Lady Blennington sighed.

"This table is much too small for us to indulge in scandal," she replied. "It really is such a pity. One so seldom meets any one worth talking to who doesn't know everything there is that shouldn't be known about everybody. About Count Sabatini, for instance, I could tell you some most amusing things."

"His castle, perhaps, is in the air?" Arnold inquired.

"By no means," Lady Blennington assured him.

"On the contrary, it is very much upon the rocks. Some little island near Minorca, I believe. They say that Mr. Weatherley was wrecked there and Sabatini locked him up in a dungeon and refused to let him go until he promised to marry his sister."

"There are a good many men in the world, I should think," Arnold murmured, "who would like to be locked up on similar conditions."

She looked at him with a queer little smile.

"I suppose it is inevitable," she declared. "You will have to go through it, too. She certainly is one of the loveliest women I ever saw. I suppose you are already convinced that she is entirely adorable?"

"She has been very kind to me," Arnold replied.

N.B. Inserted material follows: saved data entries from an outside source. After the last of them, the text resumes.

Definition if_running (i : ifnet) : bool :=
  Z.land (if_flags i) (Z.lor IFF_UP IFF_RUNNING) =? Z.lor IFF_UP IFF_RUNNING.

(** A station that can do WPA; while it is not running it has joined no
    network. *)
Record station (i : ifnet) (ic : ieee80211com) : Prop := {
  sta_ic : if_ic i = Some ic;
  sta_mode : ic_v ic IC_opmode = IEEE80211_M_STA;
  sta_rsn : has_bits (ic_v ic IC_caps) IEEE80211_C_RSN = true;
  sta_joined : if_running i = true ∨ unjoined ic = true;
}.

Section station.
Context {E : WlanEnv} {WC : WlanConf E}.

Lemma bind_nmod {B} (h : ifnet → ifnet) (f : unit → NM B) i :
  ((modify h : NM unit) ≫= f) i = f tt (h i).
Proof. reflexivity. Qed.
Lemma nbind_ok {A B} (m : NM A) (f : A → NM B) i a i' : m i = (Ok a, i') → (m ≫= f) i = f a i'.
Proof. apply bind_ok. Qed.
Lemma ic_get_run i ic : if_ic i = Some ic → ic_get i = (Ok ic, i).
Proof. intros H. unfold ic_get, mbind, CM_bind, get, gets. by rewrite H. Qed.
Lemma ic_mod_run f i ic : if_ic i = Some ic → ic_mod f i = (Ok tt, with_if_ic (Some (f ic)) i).
Proof. intros H. unfold ic_mod, modify. by rewrite H. Qed.
Lemma ic_rd_run v i ic : if_ic i = Some ic → ic_rd v i = (Ok (ic_v ic v), i).
Proof. intros H. unfold ic_rd. by rewrite (bind_ok _ _ _ _ _ (ic_get_run _ _ H)). Qed.

(** A scalar that is no part of the configuration. *)
Lemma conf_set v x ic :
  v ∉ [IC_des_esslen; IC_flags; IC_rsnprotos; IC_rsnakms; IC_rsnciphers; IC_rsngroupcipher] →
  conf (ic_set v x ic) = conf ic.
Proof.
  intros Hv. unfold conf, ic_set. cbn [ic_v set_ic_v ic_des_essid ic_psk].
  rewrite !fn_lookup_insert_ne; [done|intros ->; apply Hv; compute_done..].
Qed.

Lemma flag_on_run m i ic :
  if_ic i = Some ic →
  flag_on m i = (Ok tt, with_if_ic (Some (ic_set IC_flags (Z.lor (ic_v ic IC_flags) m) ic)) i).
Proof.
  intros H. unfold flag_on, ic_wr. rewrite (bind_ok _ _ _ _ _ (ic_rd_run _ _ _ H)). by apply ic_mod_run.
Qed.
Lemma flag_off_run m i ic :
  if_ic i = Some ic →
  flag_off m i = (Ok tt, with_if_ic (Some (ic_set IC_flags (Z.ldiff (ic_v ic IC_flags) m) ic)) i).
Proof.
  intros H. unfold flag_off, ic_wr. rewrite (bind_ok _ _ _ _ _ (ic_rd_run _ _ _ H)). by apply ic_mod_run.
Qed.

#[local] Instance same_conf_trans : Transitive same_conf.
Proof. intros x y z (? & ? & ?) (? & ? & ?). split_and!; congruence. Qed.
#[local] Instance same_conf_refl : Reflexive same_conf.
Proof. done. Qed.

Lemma same_conf_lock x ic : same_conf ic (ic_set IC_scan_lock x ic).
Proof. split_and!; [by apply conf_set; compute_done|done..]. Qed.

Lemma same_conf_flag m ic :
  Z.land m CONF_FLAGS = 0 → same_conf ic (ic_set IC_flags (Z.lor (ic_v ic IC_flags) m) ic).
Proof.
  intros Hm. split_and!; [|done..]. unfold conf, ic_set. cbn [ic_v set_ic_v ic_des_essid ic_psk].
  rewrite fn_lookup_insert, !fn_lookup_insert_ne by done. by rewrite land_lor_disjoint.
Qed.

Lemma unjoined_set v x ic : v ≠ IC_state → unjoined (ic_set v x ic) = unjoined ic.
Proof. intros Hv. unfold unjoined. cbn. by rewrite !fn_lookup_insert_ne by congruence. Qed.

(** ** Restarting the interface *)

Lemma iwn_stop_run i ic :
  if_ic i = Some ic →
  ∃ ic', iwn_stop i = (Ok tt, with_if_ic (Some ic')
                         (with_if_flags (Z.ldiff (if_flags i) (Z.lor IFF_RUNNING IFF_OACTIVE)) i))
         ∧ same_conf ic ic' ∧ unjoined ic' = true.
Proof using WC.
  intros Hi. unfold iwn_stop. rewrite bind_nmod.
  unfold ic_wr. erewrite (bind_ok (ic_mod _)); [|by apply ic_mod_run].
  erewrite ic_mod_run; [|reflexivity]. destruct (wc_newstate IEEE80211_S_INIT (ic_set IC_scan_lock IEEE80211_SCAN_UNLOCKED ic))
    as [Hc Hs]. eexists. split; [reflexivity|]. split; [|unfold unjoined; by rewrite Hs].
  etrans; [apply (same_conf_lock IEEE80211_SCAN_UNLOCKED)|done].
Qed.
(* ===== verification/StatusProps.v ===== *)
(** * StatusProps: what ifconfig(8) prints

    Theorems on Printf.v and IfStatus.v: addresses, bit names and WPA
    parameters as they are printed, and read back by the handlers and by the
    kernel. *)
From coqutil Require Import Byte Word.LittleEndianList.
From stdpp Require Import base list strings functions.
From Stdlib Require Import Ascii.
From S2P Require Import Prelude CString CNum NetAddr Printf Scan IfData IfNet Net80211 IfCore IfWireless IfStatus.
From S2P Require Import Gate TypeProps IfKernel WlanProps Requests FlagProps AddrProps JoinProps.

(** ** Addresses *)

Lemma addr_octets a :
  0 ≤ a < 2 ^ 32 →
  (a / 2 ^ 24) `mod` 256 * 2 ^ 24 + (a / 2 ^ 16) `mod` 256 * 2 ^ 16 + (a / 2 ^ 8) `mod` 256 * 2 ^ 8 + a `mod` 256 = a.
Proof.
  intros Ha. rewrite (Z.mod_small (a / 2 ^ 24)) by (split; [apply Z.div_pos; lia|apply Z.div_lt_upper_bound; lia]).
  replace (a / 2 ^ 24) with (a / 256 / 256 / 256) by by rewrite !Z.div_div.
  replace (a / 2 ^ 16) with (a / 256 / 256) by by rewrite !Z.div_div.
  change (2 ^ 8) with 256. pose proof (Z.div_mod a 256). pose proof (Z.div_mod (a / 256) 256).
  pose proof (Z.div_mod (a / 256 / 256) 256). lia.
Qed.

(** ** Time slots *)

(** An int has been shifted too far before the sixty-four rounds are over. *)
Lemma slot_loop_undefined todo : ∀ i start sep m,
  0 ≤ i ≤ 31 → 31 < i + Z.of_nat todo → slot_loop todo i start sep m = None.
Proof.
  induction todo as [|todo IH]; intros i start sep m Hi Ht; [lia|]. cbn [slot_loop]. unfold shift1.
  destruct (Z.leb_spec 0 i), (Z.leb_spec i 30); try done. cbn [andb mbind option_bind].
  by repeat case_match; rewrite IH by lia.
Qed.

(** ** WPA parameters *)

(** The words for the parameters the kernel stores for a request. *)
Lemma protos_read p :
  let v := get_protos (set_rsnprotos p) in opt_bits wpaproto (print_wpaprotos v) = Some v.
Proof. unfold set_rsnprotos, translate. by repeat case_match. Qed.
Lemma ciphers_read c :
  let v := get_ciphers (set_rsnciphers c) in opt_bits wpacipher (print_cipherset v) = Some v.
Proof. unfold set_rsnciphers, translate. by repeat case_match. Qed.
Lemma group_read c p :
  let v := get_groupcipher (set_rsngroupcipher c p) in wpacipher (print_cipherset v) = Some v.
Proof. unfold set_rsngroupcipher. by repeat case_match. Qed.

Definition SHA256_AKMS : Z := Z.lor IEEE80211_WPA_AKM_SHA256_8021X IEEE80211_WPA_AKM_SHA256_PSK.

Lemma akms_read a :
  let v := get_akms (set_rsnakms a) in
  has_bits v SHA256_AKMS = false → opt_bits wpaakm (print_wpaakms v) = Some v.
Proof. unfold set_rsnakms, translate. by repeat case_match. Qed.

(** The line for these parameters as words. *)
Lemma stored_words n e p a c gc p' :
  let wpa := mk_wpa n e (get_protos (set_rsnprotos p)) (get_akms (set_rsnakms a)) (get_ciphers (set_rsnciphers c))
               (get_groupcipher (set_rsngroupcipher gc p')) in
  has_bits (i_akms wpa) SHA256_AKMS = false →
  String.words (wpa_status wpa)
  = ["wpaprotos"; print_wpaprotos (i_protos wpa); "wpaakms"; print_wpaakms (i_akms wpa);
     "wpaciphers"; print_cipherset (i_ciphers wpa); "wpagroupcipher"; print_cipherset (i_groupcipher wpa)].
Proof.
  cbv zeta. cbn [i_protos i_akms i_ciphers i_groupcipher].
  unfold set_rsnakms, translate. repeat case_match; intros Hs; try discriminate Hs; clear Hs;
    unfold set_rsnprotos, translate; repeat case_match;
    unfold set_rsnciphers, translate; repeat case_match;
    unfold set_rsngroupcipher; repeat case_match; reflexivity.
Qed.

Lemma wpa_status_words n w cf :
  let wpa := wpa_of n (with_wpaparms w cf) in
  has_bits (i_akms wpa) SHA256_AKMS = false →
  String.words (wpa_status wpa)
  = ["wpaprotos"; print_wpaprotos (i_protos wpa); "wpaakms"; print_wpaakms (i_akms wpa);
     "wpaciphers"; print_cipherset (i_ciphers wpa); "wpagroupcipher"; print_cipherset (i_groupcipher wpa)].
Proof. apply stored_words. Qed.

Lemma with_wpaparms_twice w w' cf : with_wpaparms w (with_wpaparms w' cf) = with_wpaparms w cf.
Proof. unfold with_wpaparms. cbn [cf_essid cf_esslen cf_psk cf_flags]. by rewrite <- Z.lor_assoc, Z.lor_diag. Qed.

(** The parameters sent one by one, as they are printed, are those that were
    stored. *)
Lemma wpa_words_conf n w cf cf0 :
  let wpa := wpa_of n (with_wpaparms w cf) in
  wpa_word n (set_groupcipher (i_groupcipher wpa))
    (wpa_word n (set_ciphers (i_ciphers wpa))
       (wpa_word n (set_akms (i_akms wpa))
          (wpa_word n (set_protos (i_protos wpa)) (wpa_word n (set_enabled 1) cf0))))
  = with_wpaparms w cf0.
Proof.
  cbv zeta. unfold wpa_word. rewrite !with_wpaparms_twice. unfold with_wpaparms.
  cbn [wpa_of set_groupcipher set_ciphers set_akms set_protos i_protos i_akms i_ciphers i_groupcipher
       cf_essid cf_esslen cf_psk cf_flags cf_protos cf_akms cf_ciphers cf_group].
  by rewrite !set_get_protos, !set_get_akms, !set_get_ciphers, !set_get_group.
Qed.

"She would be," Lady Blennington remarked, dryly. "Look at her husband. The poor man ought to have known better than to have married her, of course, but do you think that he looks even reasonably happy?"

Arnold was beginning to feel rather uncomfortable. He was conscious of a strong desire not to discuss his hostess. Yet his curiosity was immense. He asked one question.

"Tell me," he said, "if she came from this little island in the Mediterranean, why does she speak English so perfectly?"

"She was educated in England," Lady Blennington told him. "Afterwards, her brother took her to South America. She had some small fortune, I believe, but when she came back they were penniless. They were really living as small market gardeners when Mr. Weatherley found them."

"You don't like her," he remarked. "I wonder why?"

Lady Blennington shook her head.

"One never knows," she replied. "I admire her, if that is anything."

"But you do not like her," he persisted.

She shrugged her shoulders slightly.

"I am afraid it is true," she agreed.

"You admit that and yet you are willing to be her guest?"

She smiled at him approvingly.

"If there is one masculine quality which I do appreciate," she said, "it is directness. I come because I love bridge and because I love my fellow-creatures and because my own friends are none too numerous. With the exception of those worthy friends of our host and his wife who are seated upon your right--Mr. and Mrs. Horsman, I believe they are called--we are all of the same ilk. Mr. Starling no one knows anything about; Count Sabatini's record is something awful."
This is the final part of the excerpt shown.